A physical examination will be performed as per standard practice. Patients will be asked to fill in questionnaires probing the severity of faecal incontinence symptoms. Included questionnaires are ICIQ-B4, Wexner's and St Mark's.
Incontinence score (see appendix). It will also evaluate any existing pain symptoms.
The patient will undergo an MRI scan (3 Tesla) of the pelvis using sequences including anatomical sequences and diffusion tensor imaging technique for construction of sacral nerve tractography prior to permanent SNS. This will be performed at Mount Vernon Hospital over an hour: first 30 minutes for anatomical sequences and the second 30 minutes for DTI sequencing.
A surgical procedure (implant of SNS) will be performed as per standard practice.
Briefly, an antibiotic will be given at induction of anesthesia prior to skin incision. All types of equipment for SNS implantation will be soaked in antibiotic solution (gentamicin 80mg in 500ml of normal saline or equivalent). Under general anesthesia without neuromuscular junction blockade and the patient in prone position, a permanent quadripolar lead (model 3889) will be inserted aiming to observe contraction of the anus and/or toe flexion, which are signs to confirm that the lead is nearby third sacral nerve root. The lead position will be confirmed by an x-ray and the lead will be connected to an implantable neurostimulator which will be placed under the skin but deep enough in the upper outer area of the buttock region. The procedure will be performed according to the manufacturer's manual as per our clinical standard.

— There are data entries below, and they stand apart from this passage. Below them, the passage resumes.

(* ===== verification/AuthSessions.v ===== *)
(** Refresh sessions: backend/internal/auth/service.go (startSession, writeSession, Refresh, Logout),
    sessions.go and revoke.go. A session is a row of a device's family; rotation replaces it. And the second
    factor: twofactor.go. *)
From S2P Require Import Prelude GoStd Snowflake Rows InviteCode.
From S2P Require Export AuthBase.

(** ** Proofs of the second factor (twofactor.go) *)

Record factorProof := mkFactorProof { fp_userID : Z; fp_proved : bool }.

Definition factorProof_authorizes (p : factorProof) (userID : Z) : bool :=
  fp_proved p && negb (fp_userID p =? 0) && (fp_userID p =? userID).

(** ** Revocation *)

(** RevocationScope: the device spared, the empty string for none. *)
Record RevocationResult := mkRevocationResult {
  rr_Sessions : Z; rr_APITokens : Z; rr_ExchangeCodes : Z; rr_DeviceCodes : Z
}.

Definition RevocationResult_Total (r : RevocationResult) : Z :=
  rr_Sessions r + rr_APITokens r + rr_ExchangeCodes r + rr_DeviceCodes r.

(** ** Sessions *)

Definition RefreshTokenTTL : Z := 30 * 24 * hour.

(** A listed device. *)
Record SessionDevice := mkSessionDevice {
  sd_ID : Z; sd_Name : string; sd_Address : option string; sd_FirstSeen : Z; sd_LastUsed : Z;
  sd_ExpiresAt : Z; sd_Current : bool
}.

Record SignIn := mkSignIn { si_Device : string; si_Since : Z }.
Definition no_SignIn : SignIn := mkSignIn "" 0.

Definition optionalString (s : string) : option string :=
  if (TrimSpace s =? "")%string then None else Some s.

Section sessions.
Context {digest : Digest} {citext : Citext} {out : Outside} (svc : Service).

Definition endConnections (r : Revocation) : AuthM unit :=
  if negb (svc_events svc) then mret tt
  else
    before ← (if Revocation_Before r =? 0 then ids_Next else mret (Revocation_Before r));
    AfterCommit (MRevocation (mkRevocation (Revocation_UserID r) before (Revocation_Device r)
                               (Revocation_ExceptDevice r))).

(** [keep] is the scope's KeepDeviceID. *)
Definition revokeEverything (userID : Z) (keep : string) : AuthM RevocationResult :=
  sessions ← (if (keep =? "")%string then RevokeAllSessionsForUser userID
              else RevokeAllSessionsForUserExceptDevice userID keep);
  tokens ← RevokeAllAPITokensForUser userID;
  exchange ← RevokeOAuthExchangeCodesForUser userID;
  devices ← RevokeDeviceCodesForUser userID;
  endConnections (mkRevocation userID 0 "" keep);;
  mret (mkRevocationResult sessions tokens exchange devices).

Definition writeSession (env : AuthEnv) (sessionID userID : Z) (deviceID deviceName : string)
    (ip : option string) (hash : string) : AuthM unit :=
  superseded ← RevokeSessionsForDevice userID deviceID;
  (if 0 <? superseded then endConnections (mkRevocation userID sessionID deviceID "") else mret tt);;
  CreateSession sessionID userID deviceID hash (optionalString deviceName) ip
    (e_now env + RefreshTokenTTL) None;;
  mret tt.

Definition startSession (userID : Z) (deviceID deviceName : string) (ip : option string)
    (proof : factorProof) : AuthProc TokenPair :=
  fail_if (negb (factorProof_authorizes proof userID)) ETwoFactorRequired;;
  token ← drawing GenerateRefreshToken;
  sessionID ← nextID;
  tx (fun env => writeSession env sessionID userID deviceID deviceName ip token.2);;
  issuePair userID sessionID token.1.

Definition Refresh (rawToken : string) : AuthProc TokenPair :=
  match ParseRefreshToken rawToken with
  | None => fail EInvalidRefreshToken
  | Some hash =>
      row ← db (no_rows_as EInvalidRefreshToken (GetSessionByRefreshTokenHash hash));
      let '(id, session) := row in
      if negb (unset (ses_revoked session)) then
        if unset (ses_replaced session) then fail EInvalidRefreshToken
        else
          tx (fun _ =>
            RevokeSessionsForDevice (ses_user session) (ses_device session);;
            endConnections (mkRevocation (ses_user session) 0 (ses_device session) ""));;
          fail ESessionReuse
      else
        n ← now;
        fail_if (ses_expires session <=? n) EInvalidRefreshToken;;
        token ← drawing GenerateRefreshToken;
        newID ← nextID;
        tx (fun env =>
          CreateSession newID (ses_user session) (ses_device session) token.2 (ses_name session)
            (ses_ip session) (e_now env + RefreshTokenTTL) (Some (ses_first session));;
          no_rows_as ESessionReuse (RotateSession id newID);;
          mret tt);;
        issuePair (ses_user session) newID token.1
  end.

Definition Logout (rawToken : string) : AuthProc unit :=
  match ParseRefreshToken rawToken with
  | None => mret tt
  | Some hash =>
      found ← try (db (GetSessionByRefreshTokenHash hash));
      match found with
      | inl ENoRows => mret tt
      | inl e => fail e
      | inr (id, session) =>
          if negb (unset (ses_revoked session)) then mret tt
          else
            tx (fun _ =>
              revoked ← attempt (RevokeSession id);
              match revoked with
              | inl ENoRows | inr _ =>
                  endConnections (mkRevocation (ses_user session) 0 (ses_device session) "")
              | inl e => throw e
              end)
      end
  end.

Definition currentDeviceID (userID sessionID : Z) : AuthProc string :=
  if sessionID =? 0 then mret ""
  else
    found ← try (db (GetSessionByID sessionID));
    match found with
    | inl ENoRows => mret ""
    | inl e => fail e
    | inr session => mret (if negb (ses_user session =? userID) then "" else ses_device session)
    end.

Definition session_device (current : string) (row : Z * Session) : SessionDevice :=
  mkSessionDevice row.1 (default "" (ses_name row.2)) (ses_ip row.2) (ses_first row.2) (ses_used row.2)
    (ses_expires row.2) (ses_device row.2 =? current)%string.

Definition ListSessionDevices (userID currentSessionID : Z) : AuthProc (list SessionDevice) :=
  rows ← db (ListSessionDevicesForUser userID);
  current ← currentDeviceID userID currentSessionID;
  mret (map (session_device current) rows).

Definition RevokeSessionDevice (userID sessionID : Z) : AuthProc unit :=
  session ← db (no_rows_as ENotFound (GetSessionByID sessionID));
  fail_if (negb (ses_user session =? userID)) ENotFound;;
  tx (fun _ =>
    RevokeSessionsForDevice userID (ses_device session);;
    endConnections (mkRevocation userID 0 (ses_device session) "")).

Definition RevokeOtherSessions (userID currentSessionID : Z) : AuthProc RevocationResult :=
  current ← currentDeviceID userID currentSessionID;
  tx (fun _ => revokeEverything userID current).

Definition SignInOf (userID sessionID : Z) : AuthProc SignIn :=
  if sessionID =? 0 then mret no_SignIn
  else
    found ← try (db (GetSessionByID sessionID));
    match found with
    | inl ENoRows => mret no_SignIn
    | inl e => fail e
    | inr session =>
        mret (if negb (ses_user session =? userID) then no_SignIn
              else mkSignIn (ses_device session) (ses_first session))
    end.

Definition RequireLiveSignIn (userID : Z) (signIn : SignIn) : AuthProc unit :=
  fail_if (si_Device signIn =? "")%string ESessionSignedOut;;
  live ← db (CountLiveSessionsInFamily userID (si_Device signIn) (si_Since signIn));
  fail_if (live =? 0) ESessionSignedOut.

Definition requireLiveDevice (userID sessionID : Z) : AuthProc unit :=
  signIn ← SignInOf userID sessionID;
  RequireLiveSignIn userID signIn.
End sessions.

(** ** The second factor (twofactor.go) *)

Definition recoveryCodeLength : nat := 10.
Definition recoveryCodeCount : nat := 10.
Definition totpPeriod : Z := 30.
Definition totpSkew : Z := 1.

Section twofactor.
Context {digest : Digest} {citext : Citext} {out : Outside} (svc : Service).

Definition factorSatisfied (userID : Z) : AuthProc factorProof :=
  found ← try (db (GetTOTPForUser userID));
  match found with
  | inl ENoRows => mret (mkFactorProof userID true)
  | inl e => fail e
  | inr enrollment =>
      if unset (tt_confirmed enrollment) then mret (mkFactorProof userID true) else fail ETwoFactorRequired
  end.

Definition hasConfirmedFactor (userID : Z) : AuthProc bool :=
  satisfied ← try (factorSatisfied userID);
  match satisfied with
  | inl ETwoFactorRequired => mret true
  | inl e => fail e
  | inr _ => mret false
  end.

(** The loop over the window's steps; the step a code belongs to, if any. *)
Fixpoint match_steps (secret : string) (code : list Z) (steps : list Z) : Err + option Z :=
  match steps with
  | [] => inr None
  | step :: steps =>
      match hotp_Validate code step secret with
      | HotpBadLength => inr None
      | HotpBadSecret => inl EBadSecret
      | HotpValid true => inr (Some step)
      | HotpValid false => match_steps secret code steps
      end
  end.

Definition matchTOTPStep (secret : string) (code : list Z) (n : Z) : Err + option Z :=
  match_steps secret code ((fun offset => n / second / totpPeriod + offset) <$> seqZ (- totpSkew) (2 * totpSkew + 1)).

Definition proveRecoveryCode (userID : Z) (raw : list Z) : AuthProc factorProof :=
  match normalizeTypedCode raw recoveryCodeLength with
  | None => fail EInvalidFactorCode
  | Some normalized =>
      db (no_rows_as EInvalidFactorCode (ConsumeRecoveryCode userID (HashToken normalized)));;
      mret (mkFactorProof userID true)
  end.

Definition proveFactor (userID : Z) (code : list Z) : AuthProc factorProof :=
  enrollment ← db (no_rows_as EInvalidFactorCode (GetTOTPForUser userID));
  fail_if (unset (tt_confirmed enrollment)) EInvalidFactorCode;;
  secret ← pure (openTOTPSecret (tt_secret enrollment));
  n ← now;
  matched ← pure (matchTOTPStep secret code n);
  match matched with
  | Some step =>
      spent ← db (MarkTOTPStepUsed userID step);
      fail_if (spent =? 0) EInvalidFactorCode;;
      mret (mkFactorProof userID true)
  | None => proveRecoveryCode userID code
  end.

(** The secret and its URI. *)
Definition BeginTOTPEnrollment (userID : Z) (accountName : string) : AuthProc (string * string) :=
  confirmed ← hasConfirmedFactor userID;
  fail_if confirmed ETwoFactorAlreadyEnabled;;
  key ← drawing (fun read => match read with None => inl ERandom | Some buf => inr (totp_Generate accountName buf) end);
  sealed ← sealTOTPSecret key.1;
  db (UpsertTOTPEnrollment userID sealed);;
  mret key.

Fixpoint generateRecoveryCodes (count : nat) : AuthProc (list (string * string)) :=
  match count with
  | O => mret []
  | S count =>
      code ← random recoveryCodeLength;
      rest ← generateRecoveryCodes count;
      mret ((code, HashToken code) :: rest)
  end.

Definition writeRecoveryCodes (userID : Z) (hashes : list string) : AuthM unit :=
  for_each hashes (fun hash => id ← ids_Next; CreateRecoveryCode id userID hash).

Definition ConfirmTOTPEnrollment (userID : Z) (code : list Z) : AuthProc (list string) :=
  enrollment ← db (no_rows_as ENoTwoFactorEnrollment (GetTOTPForUser userID));
  fail_if (negb (unset (tt_confirmed enrollment))) ETwoFactorAlreadyEnabled;;
  secret ← pure (openTOTPSecret (tt_secret enrollment));
  n ← now;
  matched ← pure (matchTOTPStep secret code n);
  match matched with
  | None => fail EInvalidFactorCode
  | Some step =>
      codes ← generateRecoveryCodes recoveryCodeCount;
      tx (fun _ =>
        no_rows_as ETwoFactorAlreadyEnabled (ConfirmTOTP userID);;
        MarkTOTPStepUsed userID step;;
        writeRecoveryCodes userID (map snd codes));;
      mret (map fst codes)
  end.

Definition DisableTwoFactor (userID currentSessionID : Z) (code : list Z) : AuthProc RevocationResult :=
  proveFactor userID code;;
  current ← currentDeviceID userID currentSessionID;
  tx (fun _ =>
    DeleteTOTPForUser userID;;
    DeleteRecoveryCodesForUser userID;;
    revokeEverything svc userID current).

Definition RegenerateRecoveryCodes (userID : Z) (code : list Z) : AuthProc (list string) :=
  proveFactor userID code;;
  codes ← generateRecoveryCodes recoveryCodeCount;
  tx (fun _ => DeleteRecoveryCodesForUser userID;; writeRecoveryCodes userID (map snd codes));;
  mret (map fst codes).

Definition RemainingRecoveryCodes (userID : Z) : AuthProc Z := db (CountLiveRecoveryCodes userID).

(** devicetoken.go: the approval token takes the proof. *)
Definition issueDeviceApprovalToken (codeID : Z) (userCode : string) (userID : Z) (proof : factorProof)
    : AuthProc string :=
  if negb (factorProof_authorizes proof userID) then fail ETwoFactorRequired
  else signDeviceToken deviceApprovalTokenType codeID userCode userID.
End twofactor.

After the implantation, patients will be given one generic starting program to start the therapy.
Three to 4 weeks after the procedure the patient will undergo a limited CT scan of the pelvis to visualise the position of the SNS lead. The scan will focus only on the sacrum, implanted lead, and rectum and will not be extended beyond this area. Imaging from this CT will be superimposed to the MRI imaging the patient had pre-operatively, and a computational simulation will be performed (see details below).
After the scan, a clinician will test stimulation settings systematically to find an optimal program. Briefly, as the lead as 4 electrodes, each electrode will be tested, followed by a combination of electrodes. The patient's subjective responses (type and site of sensation, if there is any pain/discomfort site and nature, a degree of pain using a Lickert scale,) will be recorded. The investigators will try and obtain motor response if possible, at the level when patients' anus contracts slightly if this is achievable without causing significant distress and pain to the patients. This is also a routine process and the clinician will note if there is any specific setting that causes adverse pain and identify settings that are comfortable and give stimulation sensation around the anus.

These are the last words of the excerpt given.